* _WHAT NEEDS TO BE DONE_: On how many lines of the records below does the string "compiler" appear? Reply with only the number.

[Records drawn from a dataset]
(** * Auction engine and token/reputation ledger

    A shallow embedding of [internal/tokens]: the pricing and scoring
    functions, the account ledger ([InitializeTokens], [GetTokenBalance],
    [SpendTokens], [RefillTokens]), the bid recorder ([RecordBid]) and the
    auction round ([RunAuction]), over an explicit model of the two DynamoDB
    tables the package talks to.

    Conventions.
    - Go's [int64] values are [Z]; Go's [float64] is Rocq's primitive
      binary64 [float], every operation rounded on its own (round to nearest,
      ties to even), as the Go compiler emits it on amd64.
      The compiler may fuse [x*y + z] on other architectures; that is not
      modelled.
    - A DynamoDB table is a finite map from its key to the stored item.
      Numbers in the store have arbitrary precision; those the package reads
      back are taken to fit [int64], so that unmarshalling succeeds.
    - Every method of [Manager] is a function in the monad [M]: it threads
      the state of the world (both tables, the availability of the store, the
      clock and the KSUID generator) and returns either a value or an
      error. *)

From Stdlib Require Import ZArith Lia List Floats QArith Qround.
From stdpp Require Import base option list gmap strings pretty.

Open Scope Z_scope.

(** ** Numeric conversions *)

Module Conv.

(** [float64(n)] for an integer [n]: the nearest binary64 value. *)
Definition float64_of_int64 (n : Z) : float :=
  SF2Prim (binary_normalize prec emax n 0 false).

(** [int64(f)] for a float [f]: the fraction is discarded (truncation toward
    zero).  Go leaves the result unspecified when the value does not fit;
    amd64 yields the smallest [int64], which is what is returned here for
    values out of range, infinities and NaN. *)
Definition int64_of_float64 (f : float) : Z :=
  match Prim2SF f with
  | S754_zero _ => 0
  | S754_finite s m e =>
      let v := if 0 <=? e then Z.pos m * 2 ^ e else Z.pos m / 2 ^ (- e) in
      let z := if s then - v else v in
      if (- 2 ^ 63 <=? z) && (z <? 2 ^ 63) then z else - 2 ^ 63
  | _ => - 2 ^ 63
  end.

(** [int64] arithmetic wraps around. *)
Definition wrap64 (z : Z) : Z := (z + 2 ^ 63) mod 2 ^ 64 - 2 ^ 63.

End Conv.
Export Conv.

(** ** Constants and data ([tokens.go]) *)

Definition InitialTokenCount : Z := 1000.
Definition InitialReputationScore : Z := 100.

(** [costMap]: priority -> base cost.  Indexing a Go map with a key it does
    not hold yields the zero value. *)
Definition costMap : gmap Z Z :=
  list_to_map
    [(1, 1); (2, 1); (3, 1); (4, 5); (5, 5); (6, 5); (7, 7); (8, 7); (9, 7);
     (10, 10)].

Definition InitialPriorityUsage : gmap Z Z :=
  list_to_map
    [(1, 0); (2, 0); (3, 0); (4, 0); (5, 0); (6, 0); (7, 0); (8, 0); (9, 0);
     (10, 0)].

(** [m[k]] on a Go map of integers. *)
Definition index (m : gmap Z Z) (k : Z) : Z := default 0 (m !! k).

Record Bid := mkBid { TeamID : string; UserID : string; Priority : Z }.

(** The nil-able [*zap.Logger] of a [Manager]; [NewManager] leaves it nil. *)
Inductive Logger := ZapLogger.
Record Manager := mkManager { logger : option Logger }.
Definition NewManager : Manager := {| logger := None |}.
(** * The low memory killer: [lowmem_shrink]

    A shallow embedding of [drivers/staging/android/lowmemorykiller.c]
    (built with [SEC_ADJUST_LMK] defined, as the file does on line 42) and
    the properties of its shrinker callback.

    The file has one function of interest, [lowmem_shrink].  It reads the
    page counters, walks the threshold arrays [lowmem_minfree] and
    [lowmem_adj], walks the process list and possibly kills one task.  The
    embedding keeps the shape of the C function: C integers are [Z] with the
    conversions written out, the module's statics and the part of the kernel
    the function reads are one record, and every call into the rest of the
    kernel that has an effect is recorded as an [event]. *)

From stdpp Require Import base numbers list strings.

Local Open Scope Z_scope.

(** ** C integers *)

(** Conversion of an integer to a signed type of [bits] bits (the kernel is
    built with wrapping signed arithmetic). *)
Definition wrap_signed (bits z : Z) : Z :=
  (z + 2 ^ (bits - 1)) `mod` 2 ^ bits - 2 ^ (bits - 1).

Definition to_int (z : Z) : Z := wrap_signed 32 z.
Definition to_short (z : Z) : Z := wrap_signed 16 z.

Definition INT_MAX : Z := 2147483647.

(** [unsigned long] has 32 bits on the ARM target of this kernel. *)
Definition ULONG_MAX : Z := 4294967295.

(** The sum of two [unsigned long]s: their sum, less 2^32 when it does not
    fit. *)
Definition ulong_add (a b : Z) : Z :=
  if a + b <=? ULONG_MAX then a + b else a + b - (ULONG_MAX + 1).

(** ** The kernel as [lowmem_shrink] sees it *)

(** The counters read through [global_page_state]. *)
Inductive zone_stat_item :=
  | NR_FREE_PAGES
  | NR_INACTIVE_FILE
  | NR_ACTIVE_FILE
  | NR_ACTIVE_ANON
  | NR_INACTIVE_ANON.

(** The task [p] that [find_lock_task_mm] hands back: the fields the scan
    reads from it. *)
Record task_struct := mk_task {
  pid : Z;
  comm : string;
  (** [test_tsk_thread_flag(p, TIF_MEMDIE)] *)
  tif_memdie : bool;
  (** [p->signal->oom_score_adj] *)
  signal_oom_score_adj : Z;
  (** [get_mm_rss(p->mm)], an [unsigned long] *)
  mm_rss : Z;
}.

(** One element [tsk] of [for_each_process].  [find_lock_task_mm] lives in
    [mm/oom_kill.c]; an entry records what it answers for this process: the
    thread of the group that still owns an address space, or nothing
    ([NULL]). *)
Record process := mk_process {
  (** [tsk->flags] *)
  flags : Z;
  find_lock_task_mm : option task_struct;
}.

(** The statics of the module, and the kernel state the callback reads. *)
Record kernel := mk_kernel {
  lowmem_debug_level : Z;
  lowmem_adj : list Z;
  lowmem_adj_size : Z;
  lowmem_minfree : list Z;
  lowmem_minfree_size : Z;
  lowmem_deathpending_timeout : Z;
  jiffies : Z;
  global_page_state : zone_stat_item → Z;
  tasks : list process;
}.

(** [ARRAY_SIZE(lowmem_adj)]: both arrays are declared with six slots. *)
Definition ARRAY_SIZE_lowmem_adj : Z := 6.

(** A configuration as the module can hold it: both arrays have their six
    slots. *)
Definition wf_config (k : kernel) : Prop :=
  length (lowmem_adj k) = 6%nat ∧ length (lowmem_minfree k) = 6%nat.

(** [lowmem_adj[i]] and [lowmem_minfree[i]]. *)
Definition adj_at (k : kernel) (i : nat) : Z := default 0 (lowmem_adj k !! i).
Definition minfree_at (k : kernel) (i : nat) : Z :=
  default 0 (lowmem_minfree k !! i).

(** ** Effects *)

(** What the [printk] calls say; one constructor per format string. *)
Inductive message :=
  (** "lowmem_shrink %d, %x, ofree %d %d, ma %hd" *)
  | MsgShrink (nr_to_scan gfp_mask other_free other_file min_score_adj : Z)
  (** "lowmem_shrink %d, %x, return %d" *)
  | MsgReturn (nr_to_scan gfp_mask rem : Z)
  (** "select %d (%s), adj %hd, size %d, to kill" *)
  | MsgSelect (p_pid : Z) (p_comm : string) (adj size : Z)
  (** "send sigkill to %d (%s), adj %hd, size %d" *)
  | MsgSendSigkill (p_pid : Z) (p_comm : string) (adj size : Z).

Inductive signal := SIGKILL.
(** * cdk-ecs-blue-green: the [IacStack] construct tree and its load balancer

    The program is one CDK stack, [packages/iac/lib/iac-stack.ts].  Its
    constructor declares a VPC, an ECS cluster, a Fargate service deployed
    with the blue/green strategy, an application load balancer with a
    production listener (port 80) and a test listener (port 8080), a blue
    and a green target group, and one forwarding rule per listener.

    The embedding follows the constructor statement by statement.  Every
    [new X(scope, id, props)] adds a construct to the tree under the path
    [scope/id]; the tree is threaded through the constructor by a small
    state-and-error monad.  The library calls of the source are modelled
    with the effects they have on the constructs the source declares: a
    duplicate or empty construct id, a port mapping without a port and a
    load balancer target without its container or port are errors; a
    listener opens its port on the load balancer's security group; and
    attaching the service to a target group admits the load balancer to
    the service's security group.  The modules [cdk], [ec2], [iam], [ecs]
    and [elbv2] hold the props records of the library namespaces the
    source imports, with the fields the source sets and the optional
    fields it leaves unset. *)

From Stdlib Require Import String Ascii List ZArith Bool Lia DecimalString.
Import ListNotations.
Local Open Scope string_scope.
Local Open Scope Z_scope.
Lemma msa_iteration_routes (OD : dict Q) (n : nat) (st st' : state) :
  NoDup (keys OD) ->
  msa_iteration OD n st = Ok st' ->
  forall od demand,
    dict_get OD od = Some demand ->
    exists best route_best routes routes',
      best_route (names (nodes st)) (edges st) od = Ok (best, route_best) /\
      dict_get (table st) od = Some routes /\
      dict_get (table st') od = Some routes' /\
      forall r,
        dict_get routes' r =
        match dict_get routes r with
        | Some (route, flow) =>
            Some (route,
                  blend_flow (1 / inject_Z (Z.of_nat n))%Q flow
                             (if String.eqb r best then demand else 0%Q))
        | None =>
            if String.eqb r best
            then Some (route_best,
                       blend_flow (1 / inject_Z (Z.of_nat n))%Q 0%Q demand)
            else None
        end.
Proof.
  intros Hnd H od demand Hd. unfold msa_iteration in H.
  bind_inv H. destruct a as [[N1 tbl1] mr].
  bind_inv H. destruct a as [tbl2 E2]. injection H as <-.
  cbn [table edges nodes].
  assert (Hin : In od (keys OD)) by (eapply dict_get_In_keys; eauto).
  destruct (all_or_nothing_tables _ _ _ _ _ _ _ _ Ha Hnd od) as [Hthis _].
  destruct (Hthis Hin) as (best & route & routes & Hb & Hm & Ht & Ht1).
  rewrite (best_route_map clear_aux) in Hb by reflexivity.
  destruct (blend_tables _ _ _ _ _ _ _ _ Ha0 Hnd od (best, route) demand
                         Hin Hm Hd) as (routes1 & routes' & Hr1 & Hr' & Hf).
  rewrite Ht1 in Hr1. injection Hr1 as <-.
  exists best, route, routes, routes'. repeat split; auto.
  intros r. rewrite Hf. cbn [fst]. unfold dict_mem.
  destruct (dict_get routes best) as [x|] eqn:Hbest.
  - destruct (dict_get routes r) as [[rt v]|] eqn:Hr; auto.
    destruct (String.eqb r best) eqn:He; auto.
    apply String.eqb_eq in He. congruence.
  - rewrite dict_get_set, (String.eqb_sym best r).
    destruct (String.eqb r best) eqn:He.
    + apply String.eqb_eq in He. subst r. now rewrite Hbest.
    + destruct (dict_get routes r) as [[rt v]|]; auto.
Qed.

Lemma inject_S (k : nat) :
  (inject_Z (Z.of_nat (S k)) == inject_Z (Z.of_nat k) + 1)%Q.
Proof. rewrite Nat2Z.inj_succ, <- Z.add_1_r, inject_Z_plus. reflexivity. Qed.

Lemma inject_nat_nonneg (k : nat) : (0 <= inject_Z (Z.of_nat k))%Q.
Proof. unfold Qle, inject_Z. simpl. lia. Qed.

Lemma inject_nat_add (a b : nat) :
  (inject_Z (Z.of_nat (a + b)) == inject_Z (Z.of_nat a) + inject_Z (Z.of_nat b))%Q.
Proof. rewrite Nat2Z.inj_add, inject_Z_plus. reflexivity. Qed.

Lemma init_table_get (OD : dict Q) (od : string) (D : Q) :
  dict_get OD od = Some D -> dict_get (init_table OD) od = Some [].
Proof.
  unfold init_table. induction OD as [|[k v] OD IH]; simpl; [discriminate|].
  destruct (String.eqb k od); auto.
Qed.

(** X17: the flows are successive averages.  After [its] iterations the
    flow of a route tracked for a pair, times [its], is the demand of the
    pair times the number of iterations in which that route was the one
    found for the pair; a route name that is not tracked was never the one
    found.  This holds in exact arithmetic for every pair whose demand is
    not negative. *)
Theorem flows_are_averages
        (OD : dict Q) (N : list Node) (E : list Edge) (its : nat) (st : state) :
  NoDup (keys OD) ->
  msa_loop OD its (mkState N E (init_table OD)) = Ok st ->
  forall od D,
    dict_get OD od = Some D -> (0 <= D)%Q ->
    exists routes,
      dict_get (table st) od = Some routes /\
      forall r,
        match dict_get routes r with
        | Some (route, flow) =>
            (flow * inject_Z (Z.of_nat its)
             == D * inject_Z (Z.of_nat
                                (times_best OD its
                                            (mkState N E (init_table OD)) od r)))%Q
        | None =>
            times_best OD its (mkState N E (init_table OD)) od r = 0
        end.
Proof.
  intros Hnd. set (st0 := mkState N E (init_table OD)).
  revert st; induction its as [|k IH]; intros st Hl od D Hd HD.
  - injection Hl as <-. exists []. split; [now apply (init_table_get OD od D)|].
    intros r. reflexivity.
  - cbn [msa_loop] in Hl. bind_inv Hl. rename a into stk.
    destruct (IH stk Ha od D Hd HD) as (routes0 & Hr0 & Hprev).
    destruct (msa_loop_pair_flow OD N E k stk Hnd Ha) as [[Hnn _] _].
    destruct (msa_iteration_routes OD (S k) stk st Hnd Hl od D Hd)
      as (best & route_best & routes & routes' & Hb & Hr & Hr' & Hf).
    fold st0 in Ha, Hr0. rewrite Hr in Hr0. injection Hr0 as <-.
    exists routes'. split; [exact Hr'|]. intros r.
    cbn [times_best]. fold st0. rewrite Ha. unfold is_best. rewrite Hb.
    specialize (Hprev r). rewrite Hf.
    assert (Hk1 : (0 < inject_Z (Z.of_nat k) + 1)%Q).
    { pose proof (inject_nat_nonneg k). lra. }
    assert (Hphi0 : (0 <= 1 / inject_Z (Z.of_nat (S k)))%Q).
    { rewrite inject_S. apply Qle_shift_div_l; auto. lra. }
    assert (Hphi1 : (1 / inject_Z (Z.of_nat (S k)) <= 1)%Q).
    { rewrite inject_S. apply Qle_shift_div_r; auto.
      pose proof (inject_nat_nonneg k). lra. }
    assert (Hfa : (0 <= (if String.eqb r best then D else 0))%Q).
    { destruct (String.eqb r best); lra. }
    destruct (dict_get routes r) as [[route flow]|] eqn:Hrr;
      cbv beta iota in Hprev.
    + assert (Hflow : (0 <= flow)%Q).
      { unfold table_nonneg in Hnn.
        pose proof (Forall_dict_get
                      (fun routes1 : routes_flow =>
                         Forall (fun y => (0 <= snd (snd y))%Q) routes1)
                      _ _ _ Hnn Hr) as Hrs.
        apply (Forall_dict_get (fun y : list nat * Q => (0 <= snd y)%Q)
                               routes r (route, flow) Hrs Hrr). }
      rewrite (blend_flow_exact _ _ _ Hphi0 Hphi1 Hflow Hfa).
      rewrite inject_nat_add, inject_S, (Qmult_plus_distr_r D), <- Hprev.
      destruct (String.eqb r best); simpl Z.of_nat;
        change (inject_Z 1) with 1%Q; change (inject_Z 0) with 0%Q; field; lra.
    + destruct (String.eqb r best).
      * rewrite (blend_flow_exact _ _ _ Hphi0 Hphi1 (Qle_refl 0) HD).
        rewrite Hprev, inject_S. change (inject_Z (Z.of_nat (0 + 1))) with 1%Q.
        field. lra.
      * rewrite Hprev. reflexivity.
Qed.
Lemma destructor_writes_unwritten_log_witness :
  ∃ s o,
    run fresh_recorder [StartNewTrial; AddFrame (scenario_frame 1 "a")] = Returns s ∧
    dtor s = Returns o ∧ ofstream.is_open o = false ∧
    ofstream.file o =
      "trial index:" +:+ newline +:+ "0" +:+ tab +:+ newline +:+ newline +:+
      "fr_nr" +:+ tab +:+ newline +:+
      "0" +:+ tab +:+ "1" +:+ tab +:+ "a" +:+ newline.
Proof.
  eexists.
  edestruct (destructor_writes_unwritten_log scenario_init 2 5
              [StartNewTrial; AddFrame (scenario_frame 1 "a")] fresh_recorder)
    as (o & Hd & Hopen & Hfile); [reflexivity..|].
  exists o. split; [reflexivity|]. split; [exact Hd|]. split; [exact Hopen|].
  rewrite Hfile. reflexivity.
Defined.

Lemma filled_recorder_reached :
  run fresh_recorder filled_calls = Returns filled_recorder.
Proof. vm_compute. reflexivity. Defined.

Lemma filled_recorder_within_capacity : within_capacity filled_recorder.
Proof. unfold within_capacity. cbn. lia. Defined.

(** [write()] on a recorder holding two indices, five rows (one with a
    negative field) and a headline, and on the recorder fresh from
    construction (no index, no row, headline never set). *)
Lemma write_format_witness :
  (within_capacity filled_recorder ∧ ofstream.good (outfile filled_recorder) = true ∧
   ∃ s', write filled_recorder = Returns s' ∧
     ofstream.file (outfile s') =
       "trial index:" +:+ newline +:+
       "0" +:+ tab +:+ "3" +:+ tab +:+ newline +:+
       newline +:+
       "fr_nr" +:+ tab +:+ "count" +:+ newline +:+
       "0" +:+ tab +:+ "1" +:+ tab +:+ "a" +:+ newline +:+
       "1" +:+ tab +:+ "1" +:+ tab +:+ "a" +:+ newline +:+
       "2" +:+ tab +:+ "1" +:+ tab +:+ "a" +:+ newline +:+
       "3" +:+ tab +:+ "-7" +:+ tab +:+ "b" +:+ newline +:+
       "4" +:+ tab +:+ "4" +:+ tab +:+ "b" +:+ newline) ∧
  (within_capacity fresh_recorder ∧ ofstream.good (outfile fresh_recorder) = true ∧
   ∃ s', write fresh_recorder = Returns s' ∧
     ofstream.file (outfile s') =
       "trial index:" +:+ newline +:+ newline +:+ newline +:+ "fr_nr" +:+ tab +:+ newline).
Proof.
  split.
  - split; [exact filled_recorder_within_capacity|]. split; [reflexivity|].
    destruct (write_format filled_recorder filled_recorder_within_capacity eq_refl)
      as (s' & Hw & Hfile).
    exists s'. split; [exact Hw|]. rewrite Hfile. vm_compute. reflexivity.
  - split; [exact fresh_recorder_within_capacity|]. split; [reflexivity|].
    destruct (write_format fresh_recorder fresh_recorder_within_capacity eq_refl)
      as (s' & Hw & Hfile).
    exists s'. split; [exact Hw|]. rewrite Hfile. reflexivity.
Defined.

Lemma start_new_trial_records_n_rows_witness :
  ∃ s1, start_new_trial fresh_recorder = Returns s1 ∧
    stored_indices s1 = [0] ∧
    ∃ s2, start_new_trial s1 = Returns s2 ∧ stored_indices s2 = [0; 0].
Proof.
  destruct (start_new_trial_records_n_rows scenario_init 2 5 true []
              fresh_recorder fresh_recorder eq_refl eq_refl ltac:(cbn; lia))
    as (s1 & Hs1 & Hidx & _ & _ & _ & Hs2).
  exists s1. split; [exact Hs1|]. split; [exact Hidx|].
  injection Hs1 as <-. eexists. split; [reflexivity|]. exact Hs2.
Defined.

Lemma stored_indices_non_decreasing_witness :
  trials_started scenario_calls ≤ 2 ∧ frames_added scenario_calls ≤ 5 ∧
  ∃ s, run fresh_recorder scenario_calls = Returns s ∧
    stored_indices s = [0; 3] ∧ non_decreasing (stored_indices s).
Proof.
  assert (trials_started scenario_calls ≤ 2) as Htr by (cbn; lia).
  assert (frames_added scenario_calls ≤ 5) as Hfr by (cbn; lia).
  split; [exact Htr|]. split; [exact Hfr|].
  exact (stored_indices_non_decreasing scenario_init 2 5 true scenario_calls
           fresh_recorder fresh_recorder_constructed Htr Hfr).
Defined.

* _RESPONSE FOR THIS EXERCISE_: 2